== Segment start ==

Lemma list_ind3 {A : Type} (P : list A → Prop) :
  P [] → (∀ x, P [x]) → (∀ x y, P [x; y]) →
  (∀ x y z l, P l → P (x :: y :: z :: l)) →
  ∀ l, P l.
Proof.
  intros H0 H1 H2 H3 l.
  cut (P l ∧ (∀ x, P (x :: l)) ∧ (∀ x y, P (x :: y :: l))); [tauto|].
  induction l as [|z l (IH0 & IH1 & IH2)]; auto.
Qed.

(** The alphabet: 64 characters, none a space, none the padding. *)
Lemma b64_alphabet_ok (n : N) :
  (n < 64)%N →
  b64_index (b64_char n) = Some n
  ∧ is_ascii_whitespace (b64_char n) = false
  ∧ b64_char n ≠ "="%char.
Proof.
  intros Hn.
  assert (Forall (fun k => b64_index (b64_char k) = Some k
                           ∧ is_ascii_whitespace (b64_char k) = false
                           ∧ b64_char k ≠ "="%char)
                 (N.of_nat <$> seq 0 64)) as Hall.
  { apply (bool_decide_unpack _). by vm_compute. }
  rewrite Forall_forall in Hall. apply Hall.
  apply list_elem_of_fmap. exists (N.to_nat n). split; [lia|].
  apply elem_of_seq. lia.
Qed.

Lemma b64_sextets_bound (bs : list N) :
  Forall (fun b => b < 256)%N bs → Forall (fun s => s < 64)%N (b64_sextets bs).
Proof.
  induction bs as [|x|x y|x y z l IH] using list_ind3; intros H;
    cbn [b64_sextets app].
  - constructor.
  - inversion_clear H. repeat constructor; div_lia.
  - inversion_clear H as [|? ? ? H']. inversion_clear H'.
    repeat constructor; div_lia.
  - inversion_clear H as [|? ? ? H']. inversion_clear H' as [|? ? ? H''].
    inversion_clear H''.
    repeat (constructor; [div_lia|]). by apply IH.
Qed.

(** Three bytes, cut into four groups and put together again. *)
Lemma b64_group3 (x y z : N) :
  (x < 256 → y < 256 → z < 256 →
   let n := ((x / 4 * 64 + (x mod 4 * 16 + y / 16)) * 64
             + (y mod 16 * 4 + z / 64)) * 64 + z mod 64 in
   n / 65536 = x ∧ (n / 256) mod 256 = y ∧ n mod 256 = z)%N.
Proof.
  intros Hx Hy Hz n.
  assert (n = x * 65536 + y * 256 + z)%N as -> by (subst n; div_lia).
  repeat split; div_lia.
Qed.

Lemma b64_group2 (x y : N) :
  (x < 256 → y < 256 →
   let n := ((x / 4 * 64 + (x mod 4 * 16 + y / 16)) * 64 + y mod 16 * 4) / 4 in
   n / 256 = x ∧ n mod 256 = y)%N.
Proof.
  intros Hx Hy n.
  assert (n = x * 256 + y)%N as -> by (subst n; div_lia).
  split; div_lia.
Qed.

Lemma b64_group1 (x : N) : (x < 256 → (x / 4 * 64 + x mod 4 * 16) / 16 = x)%N.
Proof. intros Hx. div_lia. Qed.

Lemma b64_bytes_sextets (bs : list N) :
  Forall (fun b => b < 256)%N bs → b64_bytes (b64_sextets bs) = bs.
Proof.
  induction bs as [|x|x y|x y z l IH] using list_ind3; intros H;
    cbn [b64_sextets b64_bytes app].
  - done.
  - inversion_clear H. by rewrite b64_group1.
  - inversion_clear H as [|? ? ? H']. inversion_clear H'.
    by destruct (b64_group2 x y) as [-> ->].
  - inversion_clear H as [|? ? ? H']. inversion_clear H' as [|? ? ? H''].
    inversion_clear H''.
    rewrite IH by done.
    by destruct (b64_group3 x y z) as (-> & -> & ->).
Qed.

Lemma b64_sextets_length (bs : list N) :
  ((length (b64_sextets bs) + (3 - length bs mod 3) mod 3) mod 4 = 0
   ∧ length (b64_sextets bs) mod 4 ≠ 1)%nat.
Proof.
  induction bs as [|x|x y|x y z l IH] using list_ind3;
    cbn [b64_sextets app length]; try done.
  div_lia.
Qed.

Lemma strip_padding_pad (xs : list ascii) (k : nat) :
  Forall (fun c => c ≠ "="%char) xs → (k ≤ 2)%nat →
  strip_padding (xs ++ replicate k "="%char) = xs.
Proof.
  intros Hxs Hk. unfold strip_padding.
  assert (∀ c r, reverse xs = c :: r → Ascii.eqb c "=" = false) as Hlast.
  { intros c r Hr. apply Ascii.eqb_neq.
    apply Forall_reverse in Hxs. rewrite Hr in Hxs. by inversion Hxs. }
  destruct k as [|[|[|k]]]; [| | |lia]; simpl.
  - rewrite app_nil_r. destruct (reverse xs) as [|c r] eqn:Hr; [done|].
    by rewrite (Hlast c r).
  - rewrite reverse_snoc. simpl.
    destruct (reverse xs) as [|c r] eqn:Hr.
    + by rewrite <- (reverse_involutive xs), Hr.
    + rewrite (Hlast c r) by done. by rewrite <- Hr, reverse_involutive.
  - rewrite (reverse_app xs ["="%char; "="%char]). simpl.
    by rewrite reverse_involutive.
Qed.

Lemma filter_all {A : Type} (P : A → Prop) `{!∀ x, Decision (P x)} (l : list A) :
  Forall P l → filter P l = l.
Proof.
  induction 1 as [|x l Hx _ IH]; [done|].
  by rewrite filter_cons_True, IH.
Qed.

Lemma mapM_b64_index (ss : list N) :
  Forall (fun s => s < 64)%N ss → mapM b64_index (b64_char <$> ss) = Some ss.
Proof.
  intros Hss. apply mapM_Some, Forall2_fmap_l, Forall_Forall2_diag.
  eapply Forall_impl; [exact Hss|]. intros s Hs. by apply b64_alphabet_ok.
Qed.

(** [atob] decodes what [btoa] encoded. *)
Lemma atob_btoa (s : string) : atob (btoa s) = Some s.
Proof.
  unfold atob, btoa. rewrite list_ascii_of_string_of_list_ascii.
  set (bs := N_of_ascii <$> list_ascii_of_string s).
  assert (Forall (fun b => b < 256)%N bs) as Hbs.
  { subst bs. apply Forall_fmap, Forall_true. intros c. apply N_ascii_bounded. }
  pose proof (b64_sextets_bound bs Hbs) as Hss.
  pose proof (b64_sextets_length bs) as [Hlen Hlen1].
  set (xs := b64_char <$> b64_sextets bs).
  assert (Forall (fun c => is_ascii_whitespace c = false ∧ c ≠ "="%char) xs) as Hxs.
  { subst xs. apply Forall_fmap. eapply Forall_impl; [exact Hss|].
    intros n Hn. simpl. destruct (b64_alphabet_ok n Hn) as (_ & ? & ?). done. }
  rewrite filter_all.
  2:{ apply Forall_app. split.
      - eapply Forall_impl; [exact Hxs|]. by intros c [? _].
      - unfold b64_padding. apply Forall_forall. intros c Hc.
        apply elem_of_replicate in Hc as [-> _]. reflexivity. }
  destruct (decide (length (xs ++ b64_padding (length bs)) mod 4 = 0)%nat)
    as [_|Hne].
  2:{ destruct Hne. rewrite length_app. unfold b64_padding.
      rewrite length_replicate. subst xs. by rewrite length_fmap. }
  unfold b64_padding. rewrite strip_padding_pad.
  2:{ eapply Forall_impl; [exact Hxs|]. by intros c [_ ?]. }
  2:{ div_lia. }
  rewrite decide_False by (subst xs; by rewrite length_fmap).
  subst xs. rewrite mapM_b64_index by done. simpl.
  rewrite b64_bytes_sextets by done. subst bs.
  rewrite <- list_fmap_compose.
  rewrite (list_fmap_ext _ id (list_ascii_of_string s)).
  2:{ intros _ c _. simpl. apply ascii_N_embedding. }
  by rewrite list_fmap_id, string_of_list_ascii_of_string.
Qed.

(** ** lib/crypto.ts: the encoding utilities *)

Lemma append_snoc (s : string) (c : ascii) (r : string) :
  (s +:+ String c "") +:+ r = s +:+ String c r.
Proof.
  induction s as [|d s IH]; [done|].
  unfold String.app in *. simpl. by rewrite IH.
Qed.

(** The loop of [arrayBufferToBase64] builds the binary string of the
    buffer. *)
Lemma binary_of_buffer (buffer : list byte) (init : string) :
  foldl (fun binary b => binary +:+ String (ascii_of_byte b) EmptyString)
        init buffer
  = init +:+ string_of_list_ascii (ascii_of_byte <$> buffer).
Proof.
  revert init. induction buffer as [|b buffer IH]; intros init; simpl.
  - unfold String.app. induction init as [|c init IHi]; [done|].
    simpl. by rewrite <- IHi.
  - by rewrite IH, append_snoc.
Qed.
(** Switching the controls off while a recording runs does not stop it:
    both components, and so the recorder and its tracks, stay as they
    are.  While the controls are off a click on either button changes
    nothing and issues no request, so the recording cannot be stopped by
    hand; the countdown still runs as before.  Switching twice gives the
    page back. *)
Theorem power_off_keeps_recording (env : browser) (p : page)
    (Hon : isEnabled (appStore p) = true) :
  input (clickPower p) = input p
  ∧ output (clickPower p) = output p
  ∧ isEnabled (appStore (clickPower p)) = false
  ∧ clickInput env (clickPower p) = inr (clickPower p, [])
  ∧ clickOutput env (clickPower p) = inr (clickPower p, [])
  ∧ tick (input (clickPower p)) = tick (input p)
  ∧ clickPower (clickPower p) = p.
Proof.
  assert (Hoff : isEnabled (appStore (clickPower p)) = false) by (simpl; by rewrite Hon).
  split; [done|]. split; [done|]. split; [exact Hoff|].
  split; [|split; [|split; [done|]]].
  - unfold clickInput, onClick. rewrite Hoff. reflexivity.
  - unfold clickOutput, onClick. rewrite Hoff. reflexivity.
  - destruct p as [[en sp li] pin pout]. unfold clickPower, toggleEnabled. simpl.
    by rewrite negb_involutive.
Qed.

Lemma power_off_keeps_recording_witness :
  clickInput secondClick (clickPower initial) = inr (clickPower initial, [])
  ∧ clickPower (clickPower initial) = initial.
Proof.
  destruct (power_off_keeps_recording secondClick initial eq_refl)
    as (_ & _ & _ & H & _ & _ & H').
  exact (conj H H').
Defined.

(** *** Unmounting *)

(** Unmounting a component whose recorder is not inactive stops the
    recorder and every track of its stream, exactly as a stop does;
    unmounting never throws, and after it neither a stop nor another
    cleanup changes anything. *)
Theorem unmount_releases (i : instance) (r : mediaRecorder)
    (Hrec : mediaRecorderRef i = Some r) (Hactive : state r ≠ Inactive) :
  ∃ i',
    unmount i = inr i'
    ∧ stopRecording i = inr i'
    ∧ mediaRecorderRef i'
      = Some {| state := Inactive; stream := (λ _, Ended) <$> stream r |}
    ∧ unmount i' = inr i'
    ∧ stopRecording i' = inr i'
    ∧ ∀ j, ∃ j', unmount j = inr j'.
Proof.
  assert (Hsame : ∀ j, unmount j = stopRecording j) by reflexivity.
  eexists. rewrite Hsame.
  split; [by apply ControllerFacts.stopRecording_active|].
  split; [by apply ControllerFacts.stopRecording_active|].
  split; [reflexivity|]. rewrite Hsame.
  split; [apply ControllerFacts.stopRecording_idle; right; eauto|].
  split; [apply ControllerFacts.stopRecording_idle; right; eauto|].
  intros j. rewrite Hsame. apply ControllerFacts.stopRecording_total.
Qed.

== Segment end ==

Print the lines above, unchanged, from the start of the records to the line with "(N.of_nat <$> seq", including that final line.

-- OUTPUT BELOW --
Lemma list_ind3 {A : Type} (P : list A → Prop) :
  P [] → (∀ x, P [x]) → (∀ x y, P [x; y]) →
  (∀ x y z l, P l → P (x :: y :: z :: l)) →
  ∀ l, P l.
Proof.
  intros H0 H1 H2 H3 l.
  cut (P l ∧ (∀ x, P (x :: l)) ∧ (∀ x y, P (x :: y :: l))); [tauto|].
  induction l as [|z l (IH0 & IH1 & IH2)]; auto.
Qed.

(** The alphabet: 64 characters, none a space, none the padding. *)
Lemma b64_alphabet_ok (n : N) :
  (n < 64)%N →
  b64_index (b64_char n) = Some n
  ∧ is_ascii_whitespace (b64_char n) = false
  ∧ b64_char n ≠ "="%char.
Proof.
  intros Hn.
  assert (Forall (fun k => b64_index (b64_char k) = Some k
                           ∧ is_ascii_whitespace (b64_char k) = false
                           ∧ b64_char k ≠ "="%char)
                 (N.of_nat <$> seq 0 64)) as Hall.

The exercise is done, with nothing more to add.